What you are asked to do:
A single number is the answer: how many lines of the entries contain the word "that"?

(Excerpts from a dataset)
Content starts
Lemma free_full (c : kmem_cache) (m : mem) (P l1 l2 : list aslab) (x : aslab) (obj : Z) :
  cache_ok c m (l1 ++ x :: l2) P -> obj ∈ slots (a_page x) -> obj ∉ a_free x ->
  exists c' m', kmem_cache_free obj c m = Some (c', m') /\ cache_ok c' m' (l1 ++ l2) (pushed x obj :: P) /\
    live ((l1 ++ x :: l2) ++ P) ≡ₚ obj :: live ((l1 ++ l2) ++ pushed x obj :: P).
Proof.
  intros Hc Hsl Hnf. set (F := l1 ++ x :: l2) in *.
  assert (x ∈ F) as HxF by (list_in). assert (x ∈ F ++ P) as Hx by list_in.
  destruct (rel_effect c m F P x obj Hc Hx Hsl Hnf (l1 ++ l2) (pushed x obj :: P) ((l1 ++ l2) ++ P)) as (Hok' & Hlive & Hlen);
    [unfold F; solve_Permutation..|].
  pose proof (rel_ok c m F P x obj Hc Hx Hsl Hnf) as Hxok. destruct (rel_in c m F P x obj Hc Hx Hsl Hnf) as [_ Hobj].
  destruct (descs_split F P (co_slabs _ _ _ _ Hc)) as (HndF & HndP & HFP & _).
  pose proof Hc as [Hs Hno Hf Hp HF HP _ Hnof Hin Htot].
  destruct (listed_lookup m _ F x Hf HxF) as (d & Hd & Hdx).
  unfold kmem_cache_free. rewrite (proj2 (Z.eqb_neq obj NULL) Hobj). cbv zeta. change (slabs (set_word obj NULL m)) with (slabs m).
  rewrite (rel_find c m F P x obj Hc Hx Hsl Hnf (slabs_full c) l1 l2); [|list_in|done|done].
  assert ((a_desc x =? NULL) = false) as Hx0 by (apply Z.eqb_neq, Hxok). rewrite Hx0. cbn [negb]. rewrite Hx0, Hd.
  set (d1 := with_free d (u32 (s_free_count d + 1)) obj). set (m1 := set_word obj (s_free_list d) (set_word obj NULL m)).
  pose proof (pushed_describes m d x obj Hxok Hdx Hsl Hnf) as Hpd. fold d1 m1 in Hpd.
  assert (a_desc x ∉ a_desc <$> l1 ++ l2) as Hx12.
  { unfold F in HndF. rewrite <-Permutation_middle, fmap_cons in HndF. by apply NoDup_cons in HndF as [? _]. }
  assert (forall full M, words M = words m1 -> slabs M !! a_desc x = Some (with_next d1 (slabs_partial c)) ->
    listed M full (l1 ++ l2) -> listed M (slabs_partial c) P ->
    cache_ok (with_lists (with_counts c (u32 (inuse c - 1)) (alloc_count c) (u32 (free_count c + 1))) full (a_desc x)) M
      (l1 ++ l2) (pushed x obj :: P)) as Hfin.
  { intros full M HMw HMx HMf HMp. split; cbn; try done.
    - split; [done|]. eexists. split; [done|]. split; [|done]. unfold describes in *. by rewrite HMw.
    - intros y Hy. apply HF. list_in.
    - intros y [->|Hy]%elem_of_cons; [done|by apply HP].
    - by rewrite Hin, Hlive, zlen_cons, u32_pred_zlen.
    - by rewrite Htot, Hlen. }
  destruct l1 as [|p l0 _] using rev_ind.
  - cbn [app fmap list_fmap List.last]. rewrite Z.eqb_refl. eexists _, _. split; [reflexivity|]. split; [|done].
    apply Hfin; [done|cbn [set_slab slabs]; by rewrite lookup_insert_eq| |].
    + destruct Hf as (Ex & d0 & Hd0 & _ & Hl). rewrite Ex in Hd0. rewrite Hd0 in Hd. injection Hd as ->. cbn [d1 with_free s_next].
      do 2 (apply listed_set; [done|]). do 2 (apply (rel_frame c m F P x obj Hc Hx Hsl Hnf); [list_in|]). done.
    + do 2 (apply listed_set; [by apply HFP|]). do 2 (apply (rel_frame c m F P x obj Hc Hx Hsl Hnf); [list_in|]). done.
  - rewrite fmap_app, fmap_cons, fmap_nil, last_last. assert (p ∈ F) as HpF by (list_in).
    rewrite (proj2 (Z.eqb_neq (a_desc p) NULL)) by (apply (so_desc p), (ss_ok _ (co_slabs _ _ _ _ Hc)); list_in).
    destruct (listed_lookup m _ F p Hf HpF) as (dp & Hdp & _).
    assert (a_desc x <> a_desc p) as Hxp by (intros E; apply Hx12; rewrite E; apply list_elem_of_fmap_2; list_in).
    cbn [slabs set_slab]. rewrite lookup_insert_ne by done. change (slabs m1) with (slabs m). rewrite Hdp.
    eexists _, _. split; [done|]. split; [|done]. apply Hfin; [done|cbn [set_slab slabs]; by rewrite lookup_insert_eq| |].
    + assert (listed (set_slab (a_desc p) (with_next dp (s_next d)) m) (slabs_full c) (l0 ++ p :: l2)) as Hul.
      { unfold F in *. rewrite <-app_assoc in *. by apply (listed_unlink m _ l0 l2 p x dp d). }
      rewrite <-app_assoc. eapply listed_frame; [| |exact Hul].
      * intros y Hy. cbn [set_slab slabs]. rewrite lookup_insert_ne.
        2: { intros E. apply Hx12. rewrite E, <-app_assoc. by apply list_elem_of_fmap_2. }
        destruct (decide (a_desc p = a_desc y)) as [->|Hne]; [by rewrite !lookup_insert_eq|]. rewrite !lookup_insert_ne; try done.
        intros E. apply Hx12. rewrite E, <-app_assoc. by apply list_elem_of_fmap_2.
      * intros y w Hy Hw. assert (obj ∉ a_free y) as Hny.
        { apply (live_not_free (F ++ P) x y obj (co_slabs _ _ _ _ Hc) Hx); [|done|done]. list_in. }
        cbn [set_slab words m1 set_word]. rewrite !lookup_insert_ne by (by intros ->). done.
    + apply listed_set; [by apply HFP|]. apply listed_set; [by apply HFP|]. apply listed_set; [by apply HFP|].
      do 2 (apply (rel_frame c m F P x obj Hc Hx Hsl Hnf); [list_in|]). done.
Qed.

Lemma free_ok (c : kmem_cache) (m : mem) (F P : list aslab) (obj : Z) :
  cache_ok c m F P -> obj ∈ live (F ++ P) ->
  exists c' m' F' P', kmem_cache_free obj c m = Some (c', m') /\ cache_ok c' m' F' P' /\
    live (F ++ P) ≡ₚ obj :: live (F' ++ P').
Proof.
  intros Hc (x & Hx & Hs & Hf)%elem_of_live. apply elem_of_app in Hx as [Hx|Hx]; apply list_elem_of_split in Hx as (l1 & l2 & ->).
  - destruct (free_full c m P l1 l2 x obj Hc Hs Hf) as (c' & m' & E & Hc' & Hl). by exists c', m', (l1 ++ l2), (pushed x obj :: P).
  - destruct (free_partial c m F l1 l2 x obj Hc Hs Hf) as (c' & m' & E & Hc' & Hl). by exists c', m', F, (l1 ++ pushed x obj :: l2).
Qed.
(** The first loop of [strncpy]: the place after the last byte written and the rest of [n],
    which does not count a terminator that was copied. *)
Fixpoint strncpy_loop (n : nat) (dst src : Z) (m : mem) : Z * nat * mem :=
  match n with
  | O => (dst, O, m)
  | S n' =>
      let m1 := upd m dst (m src) in
      if c_true (m src) then strncpy_loop n' (dst + 1) (src + 1) m1 else (dst + 1, n, m1)
  end.
Definition strncpy (dst src n : Z) (m : mem) : Z * mem :=
  let '(d, k, m1) := strncpy_loop (Z.to_nat n) dst src m in (dst, fill k d 0 m1).

(** Skip to the terminator. *)
Fixpoint to_end (fuel : nat) (p : Z) (m : mem) : option Z :=
  match fuel with
  | O => None
  | S fuel => if c_true (m p) then to_end fuel (p + 1) m else Some p
  end.

Definition strcat (fuel : nat) (dst src : Z) (m : mem) : option (Z * mem) :=
  match to_end fuel dst m with
  | Some e => match strcpy_loop fuel e src m with Some m' => Some (dst, m') | None => None end
  | None => None
  end.

(** Copy at most [n] bytes before the terminator. *)
Fixpoint strncat_loop (n : nat) (dst src : Z) (m : mem) : Z * mem :=
  match n with
  | O => (dst, m)
  | S n => if c_true (m src) then strncat_loop n (dst + 1) (src + 1) (upd m dst (m src)) else (dst, m)
  end.
Definition strncat (fuel : nat) (dst src n : Z) (m : mem) : option (Z * mem) :=
  match to_end fuel dst m with
  | Some e => let '(d, m1) := strncat_loop (Z.to_nat n) e src m in Some (dst, upd m1 d 0)
  | None => None
  end.

Fixpoint strcmp (fuel : nat) (s1 s2 : Z) (m : mem) : option Z :=
  match fuel with
  | O => None
  | S fuel =>
      if c_true (m s1) && (m s1 =? m s2) then strcmp fuel (s1 + 1) (s2 + 1) m else Some (m s1 - m s2)
  end.
(** [bsearch] on an array that is sorted with respect to the key returns a pointer to
    an element equal to the key, and [NULL] exactly when there is none; it makes at
    most 33 rounds on any array of fewer than 2^32 elements. *)
Theorem bsearch_spec (compar : mem -> Z -> Z -> Z) (size key base n : Z) (m : mem) :
  key <> NULL -> 0 < base -> 0 < size -> 0 <= n < 2 ^ 32 ->
  (forall k l, 0 <= k < l -> l < n -> compar m key (base + k * size) < 0 -> compar m key (base + l * size) < 0) ->
  (forall k l, 0 <= k < l -> l < n -> 0 < compar m key (base + l * size) -> 0 < compar m key (base + k * size)) ->
  exists p, bsearch compar size key base n m = Some p /\
    ((exists k, 0 <= k < n /\ p = base + k * size /\ compar m key p = 0) \/
     (p = NULL /\ forall k, 0 <= k < n -> compar m key (base + k * size) <> 0)).
Proof.
  intros Hk Hb Hs Hn Hlt Hgt. unfold bsearch. rewrite (proj2 (Z.eqb_neq key NULL)), (proj2 (Z.eqb_neq base NULL)), (proj2 (Z.eqb_neq size 0))
    by (unfold NULL in *; lia). cbn [orb]. destruct (Z.eqb_spec n 0) as [->|Hn0]; cbn [orb].
  - exists NULL. split; [done|]. right. split; [done|]. intros k Hk'. lia.
  - destruct (bsearch_loop_spec compar size key base n m Hlt Hgt 32 0 n) as (p & E & Hp); [lia|lia|change (Z.of_nat 32) with 32; lia|lia|lia|].
    exists p. split; [exact E|]. destruct Hp as [(k & Hk' & -> & Hc)|[-> Hno] ]; [left; by exists k|by right].
Qed.

(** The byte 2 in the sorted bytes 1 2 3 at 100. *)
Definition demo_sorted : mem := fun a => if a =? 50 then 2 else if a =? 100 then 1 else if a =? 101 then 2 else if a =? 102 then 3 else 0.

Lemma bsearch_spec_witness : exists p, bsearch (fun m p q => m p - m q) 1 50 100 3 demo_sorted = Some p /\ p = 101.
Proof.
  destruct (bsearch_spec (fun m p q => m p - m q) 1 50 100 3 demo_sorted) as (p & E & _); try (unfold NULL; lia).
  1-2: intros k l Hk Hl; assert (k = 0 /\ l = 1 \/ k = 0 /\ l = 2 \/ k = 1 /\ l = 2) as [ [-> ->] | [ [-> ->] | [-> ->] ] ] by lia;
    vm_compute; intros; congruence.
  - exists p. split; [done|]. vm_compute in E. congruence.
Defined.

(** ** Numbers come back *)

Lemma write_below (p x : Z) (l : list Z) (m : mem) : x < p -> write_bytes p l m x = m x.
Proof.
  revert p m. induction l as [|c l IH]; intros p m Hx; cbn [write_bytes]; [done|]. rewrite IH by lia. apply upd_ne. lia.
Qed.

Lemma write_string (p : Z) (s : list Z) (m : mem) :
  Forall (fun c => c <> 0) s -> string_at (write_bytes p (s ++ [0]) m) p s.
Proof.
  intros H. revert p m. induction H as [|c s Hc Hs IH]; intros p m; cbn [app write_bytes string_at]; [apply upd_eq|].
  split_and!; [done| |apply IH]. rewrite write_below by lia. apply upd_eq.
Qed.

(** The value of a digit character. *)
Definition dval (c : Z) : Z := default 0 (digit_of (schar c)).
Definition is_digit (base c : Z) : Prop := 48 <= c <= 122 /\ digit_of (schar c) = Some (dval c) /\ 0 <= dval c < base.

Lemma digit_char_spec (base d : Z) : 0 <= d < base -> base <= 36 -> is_digit base (digit_char d) /\ dval (digit_char d) = d.
Proof.
  intros Hd Hb. unfold is_digit, dval, digit_char. destruct (Z.ltb_spec d 10).
  - assert (schar (48 + d) = 48 + d) as -> by (unfold schar, sign; case_if; dlia).
    assert (digit_of (48 + d) = Some d) as -> by (unfold digit_of; bnorm; f_equal; lia). cbn [default]. unfold id. split_and!; [lia|lia|done|lia|lia|done].
  - assert (schar (97 + d - 10) = 97 + d - 10) as -> by (unfold schar, sign; case_if; dlia).
    assert (digit_of (97 + d - 10) = Some d) as ->.
    { unfold digit_of. replace ((48 <=? 97 + d - 10) && (97 + d - 10 <=? 57)) with false by bsolve. bnorm. f_equal. lia. }
    cbn [default]. unfold id. split_and!; [lia|lia|done|lia|lia|done].
Qed.

(** Reading digits from the left. *)
Definition horner (base r : Z) (s : list Z) : Z := foldl (fun r c => r * base + dval c) r s.

Lemma digits_horner (f : nat) (v base : Z) :
  2 <= base <= 36 -> 0 <= v < 2 ^ Z.of_nat f ->
  horner base 0 (reverse (digits f v base)) = v /\ Forall (is_digit base) (digits f v base) /\ (length (digits f v base) <= f)%nat.
Proof.
  intros Hb. revert v. induction f as [|f IH]; intros v Hv; cbn [digits].
  - change (2 ^ Z.of_nat 0) with 1 in Hv. assert (v = 0) as -> by lia. split_and!; [done|constructor|cbn; lia].
  - destruct (Z.eqb_spec v 0) as [->|Hne]; [split_and!; [done|constructor|cbn; lia]|].
    replace (Z.of_nat (S f)) with (1 + Z.of_nat f) in Hv by lia. rewrite Z.pow_add_r in Hv by lia. change (2 ^ 1) with 2 in Hv.
    assert (0 <= v / base < 2 ^ Z.of_nat f) as Hq.
    { split; [apply Z.div_pos; lia|]. apply Z.div_lt_upper_bound; nia. }
    destruct (IH _ Hq) as (H1 & H2 & H3). pose proof (Z.mod_pos_bound v base ltac:(lia)).
    destruct (digit_char_spec base (v mod base)) as [Hd Hval]; [lia|lia|]. split_and!.
    + unfold horner in *. rewrite reverse_cons, foldl_app, H1. cbn [foldl]. rewrite Hval. pose proof (Z.div_mod v base). lia.
    + by constructor.
    + cbn [length]. lia.
Qed.

Lemma digit_buffer_spec (v base : Z) :
  2 <= base <= 36 -> is_u32 v ->
  let s := reverse (digit_buffer v base) in
  horner base 0 s = v /\ Forall (is_digit base) s /\ s <> [] /\ (length s <= 33)%nat.
Proof.
  intros Hb Hv. cbv zeta. unfold digit_buffer. destruct (Z.eqb_spec v 0) as [->|Hne].
  - change (reverse [48]) with [48]. destruct (digit_char_spec base 0) as [Hd Hval]; [lia|lia|]. change (digit_char 0) with 48 in *.
    split_and!; [unfold horner; cbn [foldl]; lia|by constructor|done|cbn; lia].
  - destruct (digits_horner 33 v base Hb) as (H1 & H2 & H3); [unfold is_u32 in Hv; change (Z.of_nat 33) with 33; lia|].
    split_and!; [done|by apply Forall_reverse| |by rewrite length_reverse]. cbn [digits]. rewrite (proj2 (Z.eqb_neq v 0) Hne), reverse_cons.
    intros E. apply app_nil in E as [_ E]. discriminate E.
Qed.
(** The loop of the SACK option: block [b] is at [i + 2 + b * 8]. *)
Definition sack_parse (opt : list Z) (i count : Z) (blocks : list sack_range) : list sack_range :=
  foldl (fun bl b => aset bl b (mk_sack (be32_at opt (i + 2 + b * 8))
                                        (be32_at opt (i + 2 + b * 8 + 4))))
        blocks (range 0 count).

(** One recognised option of [olen] bytes at position [i]. *)
Definition parse_one (opt : list Z) (i kind olen : Z) : M unit :=
  if kind =? TCP_OPT_MSS then
    when (olen =? 4) (modify (fun s =>
      let v := Z.lor (Z.shiftl opt.[i + 2] 8) opt.[i + 3] in
      set_mss_peer (if v <? mss_local s then v else mss_local s) s))
  else if kind =? TCP_OPT_WSCALE then
    when (olen =? 3) (modify (set_wscale_peer (Z.land opt.[i + 2] 15)))
  else if kind =? TCP_OPT_SACK_OK then modify (set_sack_enabled 1)
  else if kind =? TCP_OPT_TIMESTAMP then
    when (olen =? 10) (
      modify (fun s => set_ts_recent (be32_at opt (i + 2)) (set_ts_option 1 s));;
      now ← now_ms;
      modify (set_ts_recent_tick now))
  else if kind =? TCP_OPT_SACK then
    when ((2 <? olen) && ((olen - 2) / 8 <=? 4)) (modify (fun s =>
      let count := (olen - 2) / 8 in
      set_sack_blocks (sack_parse opt i count (sack_blocks s)) (set_sack_count count s)))
  else mret tt.

Fixpoint parse_loop (fuel : nat) (opt : list Z) (i : Z) : M unit :=
  match fuel with
  | O => mret tt
  | S fuel =>
      if i <? zlen opt then
        let kind := opt.[i] in
        if kind =? TCP_OPT_EOL then mret tt
        else if kind =? TCP_OPT_NOP then parse_loop fuel opt (i + 1)
        else if zlen opt <=? i + 1 then mret tt
        else
          let olen := opt.[i + 1] in
          if (olen <? 2) || (zlen opt <? i + olen) then mret tt
          else parse_one opt i kind olen;; parse_loop fuel opt (i + olen)
      else mret tt
  end.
Content ends
Solution for this exercise:
2